* Work required *
Show each line of the data below in which "Hpos" occurs.

* Material for this exercise *
Lemma add_record_ok l r ps es :
  journal s !! length l = Some r → events_ok l ps es →
  let acc := add_record s w (ps, es) (len l, r) in events_ok (l ++ [r]) acc.1 acc.2.
Proof.
  intros Hr [Hs Hb (all & Hall & Hpos & Hev)]. unfold add_record. cbn [fst snd].
  assert (events_of s w (l ++ [r]) = events_of s w l ++
    ((λ k, (jr_commit_seq r, k)) <$> record_events s (jr_commit_seq r) (jr_event r) w)) as Hsnoc.
  { unfold events_of. rewrite fmap_app, join_app. simpl. by rewrite app_nil_r. }
  destruct (record_events s (jr_commit_seq r) (jr_event r) w) as [|k0 ks0].
  { split; cbn [fst snd]; [done|done|]. exists all. rewrite Hsnoc, app_nil_r. done. }
  set (ks := k0 :: ks0) in *. cbn [fst snd].
  set (mk := λ ok : N * WorkspaceEventCandidateKind, MkWorkspaceEventIndexEntry (len ps + 1) ok.1 (len l) ok.2).
  assert (entry_position <$> (mk <$> enumerate ks) = (λ ix, ((len ps + 1)%N, ix.1)) <$> enumerate ks) as Hmk
    by (by rewrite <- list_fmap_compose).
  split.
  - rewrite fmap_app. apply StronglySorted_app_2; [done|rewrite Hmk; apply enumerate_sorted|].
    intros a b (e & -> & He)%list_elem_of_fmap Hbin. rewrite Hmk in Hbin.
    apply list_elem_of_fmap in Hbin as (ok & -> & _). specialize (Hb e He).
    unfold klt, entry_position. rewrite cmp_pair. assert (cmp (ie_workspace_seq e) (len ps + 1)%N = Lt) as ->; [|done].
    apply N.compare_lt_iff. lia.
  - intros e [He|(ok & -> & _)%list_elem_of_fmap]%elem_of_app; rewrite len_app; [specialize (Hb e He)|]; unfold len in *; simpl; lia.
  - set (mc := λ ok : N * WorkspaceEventCandidateKind,
      MkWorkspaceEventCandidate (len ps + 1) ok.1 (jr_commit_seq r) (jr_record_digest r) ok.2).
    exists (all ++ (mc <$> enumerate ks)). split; [|split].
    + apply try_map_app; [done|]. apply try_map_Ok, Forall2_fmap, Forall2_same_length_lookup. split; [done|].
      intros i a b Ha Hb'. assert (a = b) as -> by congruence. unfold event_candidate. simpl.
      unfold len. rewrite Nat2N.id, Hr. done.
    + rewrite !fmap_app, Hpos. f_equal. by rewrite <- !list_fmap_compose.
    + rewrite fmap_app, Hev, Hsnoc. f_equal. rewrite <- list_fmap_compose.
      apply (enumerate_snd (λ k, (jr_commit_seq r, k))).
Qed.

Lemma folded_ok l :
  l `prefix_of` journal s →
  let acc := foldl (add_record s w) ([], []) (enumerate l) in events_ok l acc.1 acc.2.
Proof.
  induction l as [|r l IH] using rev_ind; intros Hpre.
  - split; simpl; [constructor|by intros e ?%elem_of_nil|]. by exists [].
  - rewrite enumerate_snoc, foldl_app. cbn [foldl].
    destruct (foldl (add_record s w) ([], []) (enumerate l)) as [ps es] eqn:Hf.
    apply add_record_ok.
    + destruct Hpre as [k Hk]. rewrite Hk, <- app_assoc, lookup_app_r, Nat.sub_diag by done. done.
    + apply IH. etrans; [|exact Hpre]. by apply prefix_app_r.
Qed.
End fold.

Lemma take_while_split {A} (f : A → bool) l1 l2 :
  Forall (λ x, f x = true) l1 → (∀ x, l2 !! 0%nat = Some x → f x = false) → take_while f (l1 ++ l2) = l1.
Proof.
  induction 1 as [|x l1 Hx _ IH]; intros H2; simpl.
  - destruct l2 as [|y l2]; [done|]. simpl. by rewrite (H2 y).
  - rewrite Hx. f_equal. by apply IH.
Qed.

Section pages.
Context (s : State) (w : string) (es : list WorkspaceEventIndexEntry) (all : list WorkspaceEventCandidate).

(** A client position: everything before entry [n] has been read. *)
Definition read_through (n : nat) : N * N :=
  match last (take n es) with Some e => entry_position e | None => (0, 0)%N end.

Lemma partition_point_at n :
  StronglySorted klt (entry_position <$> es) → (∀ e, e ∈ es → (1 ≤ ie_workspace_seq e)%N) → (n ≤ length es)%nat →
  partition_point (λ e, position_le (ie_workspace_seq e, ie_ordinal e) (read_through n)) es = n.
Proof.
  intros Hs Hb Hn. unfold partition_point. rewrite <- (take_drop n es) at 1.
  rewrite <- (take_drop n es), fmap_app in Hs. apply StronglySorted_app in Hs as (H12 & H1 & _).
  rewrite take_while_split; [rewrite length_take; lia| |]; unfold read_through, position_le.
  - apply Forall_forall. intros e He. apply kleb_true, kle_klt_eq.
    destruct (decide (take n es = [])) as [Hnil|Hne]; [rewrite Hnil in He; by apply elem_of_nil in He|].
    apply exists_last in Hne as (pre & e0 & Heq). rewrite Heq in H1, He |- *. rewrite last_snoc.
    apply elem_of_app in He as [He| ->%list_elem_of_singleton]; [left|by right].
    rewrite fmap_app in H1. apply StronglySorted_app in H1 as (H1 & _ & _).
    apply H1; [by apply (list_elem_of_fmap_2 entry_position)|by apply list_elem_of_singleton].
  - intros x Hx. apply kleb_false. assert (x ∈ drop n es) as Hin.
    { destruct (drop n es); [done|]. injection Hx as <-. by left. }
    destruct (last (take n es)) as [e0|] eqn:Hl.
    + apply H12; [|by apply (list_elem_of_fmap_2 entry_position)]. apply list_elem_of_fmap_2.
      apply last_Some in Hl as [l' ->]. apply elem_of_app. right. by left.
    + unfold klt. rewrite cmp_pair. assert (1 ≤ ie_workspace_seq x)%N as Hx1.
      { apply Hb. eapply elem_of_sublist; [exact Hin|apply sublist_drop]. }
      assert (cmp 0%N (ie_workspace_seq x) = Lt) as ->; [|done]. apply N.compare_lt_iff. lia.
Qed.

* Answer to this exercise *
  intros Hr [Hs Hb (all & Hall & Hpos & Hev)]. unfold add_record. cbn [fst snd].
    + rewrite !fmap_app, Hpos. f_equal. by rewrite <- !list_fmap_compose.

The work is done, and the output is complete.